(Stored records)
◇ ◇ ◇ ◇

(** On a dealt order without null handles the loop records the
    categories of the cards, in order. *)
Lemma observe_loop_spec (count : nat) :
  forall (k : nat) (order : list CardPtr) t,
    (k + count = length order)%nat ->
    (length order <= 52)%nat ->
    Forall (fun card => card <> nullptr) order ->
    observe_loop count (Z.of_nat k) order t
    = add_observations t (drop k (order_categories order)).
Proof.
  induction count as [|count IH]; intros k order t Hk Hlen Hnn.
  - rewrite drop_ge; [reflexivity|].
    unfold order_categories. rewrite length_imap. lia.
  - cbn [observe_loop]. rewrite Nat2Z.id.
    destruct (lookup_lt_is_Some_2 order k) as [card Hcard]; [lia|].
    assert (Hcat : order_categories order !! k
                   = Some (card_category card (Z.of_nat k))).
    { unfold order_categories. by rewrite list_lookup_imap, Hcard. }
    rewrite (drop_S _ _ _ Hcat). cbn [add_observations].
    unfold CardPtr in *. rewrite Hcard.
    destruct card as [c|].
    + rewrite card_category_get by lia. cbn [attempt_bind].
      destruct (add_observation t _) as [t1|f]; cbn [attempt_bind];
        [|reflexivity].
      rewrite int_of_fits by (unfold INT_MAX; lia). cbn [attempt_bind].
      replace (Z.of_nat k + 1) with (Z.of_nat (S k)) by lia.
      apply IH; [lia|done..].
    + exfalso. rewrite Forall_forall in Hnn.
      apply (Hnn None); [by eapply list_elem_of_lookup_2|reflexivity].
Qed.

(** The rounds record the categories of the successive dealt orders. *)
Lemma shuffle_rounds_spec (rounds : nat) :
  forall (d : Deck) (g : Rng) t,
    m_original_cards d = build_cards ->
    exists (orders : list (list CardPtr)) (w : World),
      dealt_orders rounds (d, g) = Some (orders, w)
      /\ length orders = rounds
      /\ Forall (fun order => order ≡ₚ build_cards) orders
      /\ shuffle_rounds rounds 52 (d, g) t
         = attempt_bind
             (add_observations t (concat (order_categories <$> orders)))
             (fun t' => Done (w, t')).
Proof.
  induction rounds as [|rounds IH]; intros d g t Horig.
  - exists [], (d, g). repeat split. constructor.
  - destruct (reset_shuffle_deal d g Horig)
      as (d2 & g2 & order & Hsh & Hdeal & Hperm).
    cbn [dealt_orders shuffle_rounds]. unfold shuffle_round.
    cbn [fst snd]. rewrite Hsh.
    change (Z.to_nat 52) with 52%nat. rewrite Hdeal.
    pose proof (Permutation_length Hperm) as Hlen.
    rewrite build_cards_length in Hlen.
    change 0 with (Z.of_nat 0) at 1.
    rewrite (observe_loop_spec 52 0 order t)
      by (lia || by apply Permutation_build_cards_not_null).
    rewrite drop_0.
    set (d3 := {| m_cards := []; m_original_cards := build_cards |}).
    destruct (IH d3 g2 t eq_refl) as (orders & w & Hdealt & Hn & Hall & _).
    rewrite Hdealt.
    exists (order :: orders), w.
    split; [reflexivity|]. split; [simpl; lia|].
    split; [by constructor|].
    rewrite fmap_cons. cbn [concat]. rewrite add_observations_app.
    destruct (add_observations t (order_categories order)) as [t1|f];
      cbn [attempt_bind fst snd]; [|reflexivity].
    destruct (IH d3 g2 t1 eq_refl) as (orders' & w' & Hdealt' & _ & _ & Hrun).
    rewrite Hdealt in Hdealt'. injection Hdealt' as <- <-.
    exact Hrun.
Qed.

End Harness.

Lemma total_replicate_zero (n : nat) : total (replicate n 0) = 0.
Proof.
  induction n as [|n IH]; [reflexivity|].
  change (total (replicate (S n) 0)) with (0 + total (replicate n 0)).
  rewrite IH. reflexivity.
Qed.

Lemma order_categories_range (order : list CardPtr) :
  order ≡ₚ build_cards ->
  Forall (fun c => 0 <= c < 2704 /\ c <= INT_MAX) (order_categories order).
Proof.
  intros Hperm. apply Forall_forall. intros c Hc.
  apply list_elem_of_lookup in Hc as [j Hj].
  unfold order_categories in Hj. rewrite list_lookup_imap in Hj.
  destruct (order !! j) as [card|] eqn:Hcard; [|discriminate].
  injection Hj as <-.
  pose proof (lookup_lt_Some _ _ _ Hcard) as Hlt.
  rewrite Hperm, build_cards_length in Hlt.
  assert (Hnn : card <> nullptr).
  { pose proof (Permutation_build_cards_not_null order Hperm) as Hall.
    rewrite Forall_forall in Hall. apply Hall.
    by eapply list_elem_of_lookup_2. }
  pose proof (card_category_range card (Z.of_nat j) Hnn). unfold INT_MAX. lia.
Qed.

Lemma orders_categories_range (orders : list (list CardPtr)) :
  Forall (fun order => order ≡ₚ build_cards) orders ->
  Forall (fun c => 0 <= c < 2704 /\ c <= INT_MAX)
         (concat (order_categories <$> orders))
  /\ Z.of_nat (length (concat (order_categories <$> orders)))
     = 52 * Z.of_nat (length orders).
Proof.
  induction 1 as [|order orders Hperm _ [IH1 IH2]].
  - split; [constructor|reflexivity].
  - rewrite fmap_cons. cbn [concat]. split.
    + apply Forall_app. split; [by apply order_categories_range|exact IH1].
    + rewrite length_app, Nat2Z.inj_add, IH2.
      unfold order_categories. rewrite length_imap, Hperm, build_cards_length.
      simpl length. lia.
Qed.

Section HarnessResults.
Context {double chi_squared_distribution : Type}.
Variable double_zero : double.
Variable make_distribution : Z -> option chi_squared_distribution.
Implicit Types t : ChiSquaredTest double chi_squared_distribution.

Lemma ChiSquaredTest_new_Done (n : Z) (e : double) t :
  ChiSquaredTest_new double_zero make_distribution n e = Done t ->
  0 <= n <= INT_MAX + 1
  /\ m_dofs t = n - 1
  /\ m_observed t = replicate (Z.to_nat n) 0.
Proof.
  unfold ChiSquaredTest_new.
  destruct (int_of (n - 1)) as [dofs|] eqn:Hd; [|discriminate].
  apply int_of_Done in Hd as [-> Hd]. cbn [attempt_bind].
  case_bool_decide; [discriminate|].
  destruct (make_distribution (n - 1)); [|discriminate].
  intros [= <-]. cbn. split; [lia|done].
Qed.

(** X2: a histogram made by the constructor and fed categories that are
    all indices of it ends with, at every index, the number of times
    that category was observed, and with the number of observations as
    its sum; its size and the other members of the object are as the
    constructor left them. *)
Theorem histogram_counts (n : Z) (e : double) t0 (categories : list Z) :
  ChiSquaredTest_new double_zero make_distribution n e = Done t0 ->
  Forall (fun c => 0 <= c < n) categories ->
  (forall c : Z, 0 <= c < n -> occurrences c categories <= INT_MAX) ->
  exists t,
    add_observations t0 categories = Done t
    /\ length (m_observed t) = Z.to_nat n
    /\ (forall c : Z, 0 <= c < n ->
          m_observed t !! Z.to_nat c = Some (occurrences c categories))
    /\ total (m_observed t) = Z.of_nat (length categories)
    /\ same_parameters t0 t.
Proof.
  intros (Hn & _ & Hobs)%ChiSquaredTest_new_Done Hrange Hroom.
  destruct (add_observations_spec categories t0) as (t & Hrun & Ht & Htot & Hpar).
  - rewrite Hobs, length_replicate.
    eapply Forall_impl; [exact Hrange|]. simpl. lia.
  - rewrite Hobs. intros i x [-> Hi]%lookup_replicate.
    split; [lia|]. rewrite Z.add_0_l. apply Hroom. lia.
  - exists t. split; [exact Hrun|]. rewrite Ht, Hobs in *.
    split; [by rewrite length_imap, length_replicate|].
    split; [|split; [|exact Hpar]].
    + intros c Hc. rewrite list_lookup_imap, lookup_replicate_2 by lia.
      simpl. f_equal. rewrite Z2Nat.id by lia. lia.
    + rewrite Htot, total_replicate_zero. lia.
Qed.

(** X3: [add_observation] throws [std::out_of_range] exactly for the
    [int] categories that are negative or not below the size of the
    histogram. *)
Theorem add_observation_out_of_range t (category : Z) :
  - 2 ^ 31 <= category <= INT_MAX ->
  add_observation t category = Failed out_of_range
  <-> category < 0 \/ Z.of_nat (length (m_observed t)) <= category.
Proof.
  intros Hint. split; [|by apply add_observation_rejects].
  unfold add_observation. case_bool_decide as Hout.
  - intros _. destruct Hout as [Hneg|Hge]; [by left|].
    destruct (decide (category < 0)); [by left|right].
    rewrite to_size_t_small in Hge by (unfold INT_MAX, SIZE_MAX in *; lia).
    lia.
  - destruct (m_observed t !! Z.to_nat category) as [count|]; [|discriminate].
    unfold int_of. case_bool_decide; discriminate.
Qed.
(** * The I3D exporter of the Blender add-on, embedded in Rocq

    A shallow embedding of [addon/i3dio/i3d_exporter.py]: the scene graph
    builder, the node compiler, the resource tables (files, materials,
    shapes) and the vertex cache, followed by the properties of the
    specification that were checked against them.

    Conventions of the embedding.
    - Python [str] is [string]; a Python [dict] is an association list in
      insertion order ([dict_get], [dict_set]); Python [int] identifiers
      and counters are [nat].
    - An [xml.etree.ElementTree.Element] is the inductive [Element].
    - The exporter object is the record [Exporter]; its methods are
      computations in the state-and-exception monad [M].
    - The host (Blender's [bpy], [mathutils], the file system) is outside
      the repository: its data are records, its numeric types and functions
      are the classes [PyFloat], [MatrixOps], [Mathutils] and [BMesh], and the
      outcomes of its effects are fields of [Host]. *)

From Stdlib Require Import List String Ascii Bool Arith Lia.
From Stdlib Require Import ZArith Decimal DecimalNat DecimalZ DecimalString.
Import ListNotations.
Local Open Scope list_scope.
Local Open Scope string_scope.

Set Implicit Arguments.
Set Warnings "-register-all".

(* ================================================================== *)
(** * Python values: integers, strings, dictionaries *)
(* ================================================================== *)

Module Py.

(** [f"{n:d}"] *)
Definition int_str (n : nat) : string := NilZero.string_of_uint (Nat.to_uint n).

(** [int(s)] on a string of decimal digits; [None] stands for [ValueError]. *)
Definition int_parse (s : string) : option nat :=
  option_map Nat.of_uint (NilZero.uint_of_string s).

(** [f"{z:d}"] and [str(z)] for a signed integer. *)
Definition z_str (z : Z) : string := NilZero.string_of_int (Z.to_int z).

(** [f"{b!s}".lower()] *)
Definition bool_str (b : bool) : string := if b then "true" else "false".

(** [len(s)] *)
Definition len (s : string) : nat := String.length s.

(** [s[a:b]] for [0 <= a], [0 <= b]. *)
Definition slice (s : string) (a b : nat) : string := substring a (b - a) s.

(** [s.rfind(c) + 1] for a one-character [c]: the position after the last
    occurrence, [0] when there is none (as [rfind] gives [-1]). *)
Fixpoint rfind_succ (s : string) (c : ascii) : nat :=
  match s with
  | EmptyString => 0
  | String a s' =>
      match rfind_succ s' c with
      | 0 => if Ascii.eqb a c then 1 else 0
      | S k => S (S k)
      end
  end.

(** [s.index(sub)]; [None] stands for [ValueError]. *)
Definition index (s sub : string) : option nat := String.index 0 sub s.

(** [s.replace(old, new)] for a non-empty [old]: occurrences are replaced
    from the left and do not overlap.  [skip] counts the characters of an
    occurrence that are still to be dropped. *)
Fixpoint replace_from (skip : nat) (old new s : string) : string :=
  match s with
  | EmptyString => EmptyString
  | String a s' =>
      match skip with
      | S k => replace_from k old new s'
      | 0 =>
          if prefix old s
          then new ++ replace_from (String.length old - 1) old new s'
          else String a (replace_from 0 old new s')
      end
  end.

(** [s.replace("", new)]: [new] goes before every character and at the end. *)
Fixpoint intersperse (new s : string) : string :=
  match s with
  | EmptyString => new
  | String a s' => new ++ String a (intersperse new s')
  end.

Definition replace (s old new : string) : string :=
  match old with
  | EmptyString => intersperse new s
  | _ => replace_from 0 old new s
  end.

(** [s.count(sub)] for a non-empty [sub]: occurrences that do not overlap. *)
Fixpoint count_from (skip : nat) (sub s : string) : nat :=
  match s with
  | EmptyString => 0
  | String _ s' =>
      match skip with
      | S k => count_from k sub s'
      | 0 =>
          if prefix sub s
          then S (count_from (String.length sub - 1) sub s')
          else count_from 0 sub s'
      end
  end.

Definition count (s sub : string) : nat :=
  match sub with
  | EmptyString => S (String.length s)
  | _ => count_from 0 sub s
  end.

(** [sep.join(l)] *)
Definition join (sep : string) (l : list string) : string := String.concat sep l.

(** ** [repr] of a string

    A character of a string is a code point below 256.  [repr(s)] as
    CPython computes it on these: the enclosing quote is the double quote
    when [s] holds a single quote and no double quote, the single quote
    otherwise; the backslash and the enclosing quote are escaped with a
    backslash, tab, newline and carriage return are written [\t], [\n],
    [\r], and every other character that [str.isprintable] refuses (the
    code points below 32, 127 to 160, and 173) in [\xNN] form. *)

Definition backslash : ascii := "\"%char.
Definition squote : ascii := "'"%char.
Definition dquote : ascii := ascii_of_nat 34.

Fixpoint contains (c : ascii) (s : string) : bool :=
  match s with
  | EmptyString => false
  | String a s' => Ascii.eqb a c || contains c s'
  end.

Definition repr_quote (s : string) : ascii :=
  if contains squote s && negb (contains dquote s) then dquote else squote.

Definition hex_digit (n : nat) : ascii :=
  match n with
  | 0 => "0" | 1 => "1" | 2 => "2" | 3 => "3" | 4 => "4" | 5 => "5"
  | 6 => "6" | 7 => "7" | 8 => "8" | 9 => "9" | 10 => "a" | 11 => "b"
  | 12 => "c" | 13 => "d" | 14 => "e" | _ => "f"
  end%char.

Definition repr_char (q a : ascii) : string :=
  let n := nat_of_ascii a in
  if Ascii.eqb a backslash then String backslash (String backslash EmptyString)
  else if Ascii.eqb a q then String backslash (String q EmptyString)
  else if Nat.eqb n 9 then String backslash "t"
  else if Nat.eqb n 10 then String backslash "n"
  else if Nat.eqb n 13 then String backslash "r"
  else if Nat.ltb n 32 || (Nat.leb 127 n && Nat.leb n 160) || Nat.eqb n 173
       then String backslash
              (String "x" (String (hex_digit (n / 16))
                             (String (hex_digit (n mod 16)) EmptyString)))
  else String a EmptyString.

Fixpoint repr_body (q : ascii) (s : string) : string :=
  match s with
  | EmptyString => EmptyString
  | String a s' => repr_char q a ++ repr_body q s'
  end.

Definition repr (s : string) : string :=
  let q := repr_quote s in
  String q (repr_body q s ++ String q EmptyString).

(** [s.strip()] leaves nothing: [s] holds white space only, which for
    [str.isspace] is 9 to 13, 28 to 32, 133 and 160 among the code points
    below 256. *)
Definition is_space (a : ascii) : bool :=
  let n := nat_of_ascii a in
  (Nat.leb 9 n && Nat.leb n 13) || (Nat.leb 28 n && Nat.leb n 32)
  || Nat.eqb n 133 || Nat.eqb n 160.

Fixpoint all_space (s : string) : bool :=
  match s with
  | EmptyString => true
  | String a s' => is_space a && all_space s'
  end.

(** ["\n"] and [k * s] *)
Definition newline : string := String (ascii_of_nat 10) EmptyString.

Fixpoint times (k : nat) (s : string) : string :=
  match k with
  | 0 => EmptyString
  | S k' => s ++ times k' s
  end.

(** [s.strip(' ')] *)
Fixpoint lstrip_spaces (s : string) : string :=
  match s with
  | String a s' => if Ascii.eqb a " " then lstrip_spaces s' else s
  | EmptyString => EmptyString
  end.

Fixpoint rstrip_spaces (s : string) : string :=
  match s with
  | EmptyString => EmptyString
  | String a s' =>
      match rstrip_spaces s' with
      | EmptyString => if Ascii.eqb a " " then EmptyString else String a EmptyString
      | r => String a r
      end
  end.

◇ ◇ ◇ ◇

* _Assignment_: Would you print, exactly as written, every line above from the one holding "m_observed t !! Z.to_nat c = Some" through the one holding "specification that were", with both included and no other lines?

* _Exercise solution_:
          m_observed t !! Z.to_nat c = Some (occurrences c categories))
    /\ total (m_observed t) = Z.of_nat (length categories)
    /\ same_parameters t0 t.
Proof.
  intros (Hn & _ & Hobs)%ChiSquaredTest_new_Done Hrange Hroom.
  destruct (add_observations_spec categories t0) as (t & Hrun & Ht & Htot & Hpar).
  - rewrite Hobs, length_replicate.
    eapply Forall_impl; [exact Hrange|]. simpl. lia.
  - rewrite Hobs. intros i x [-> Hi]%lookup_replicate.
    split; [lia|]. rewrite Z.add_0_l. apply Hroom. lia.
  - exists t. split; [exact Hrun|]. rewrite Ht, Hobs in *.
    split; [by rewrite length_imap, length_replicate|].
    split; [|split; [|exact Hpar]].
    + intros c Hc. rewrite list_lookup_imap, lookup_replicate_2 by lia.
      simpl. f_equal. rewrite Z2Nat.id by lia. lia.
    + rewrite Htot, total_replicate_zero. lia.
Qed.

(** X3: [add_observation] throws [std::out_of_range] exactly for the
    [int] categories that are negative or not below the size of the
    histogram. *)
Theorem add_observation_out_of_range t (category : Z) :
  - 2 ^ 31 <= category <= INT_MAX ->
  add_observation t category = Failed out_of_range
  <-> category < 0 \/ Z.of_nat (length (m_observed t)) <= category.
Proof.
  intros Hint. split; [|by apply add_observation_rejects].
  unfold add_observation. case_bool_decide as Hout.
  - intros _. destruct Hout as [Hneg|Hge]; [by left|].
    destruct (decide (category < 0)); [by left|right].
    rewrite to_size_t_small in Hge by (unfold INT_MAX, SIZE_MAX in *; lia).
    lia.
  - destruct (m_observed t !! Z.to_nat category) as [count|]; [|discriminate].
    unfold int_of. case_bool_decide; discriminate.
Qed.
(** * The I3D exporter of the Blender add-on, embedded in Rocq

    A shallow embedding of [addon/i3dio/i3d_exporter.py]: the scene graph
    builder, the node compiler, the resource tables (files, materials,
    shapes) and the vertex cache, followed by the properties of the
    specification that were checked against them.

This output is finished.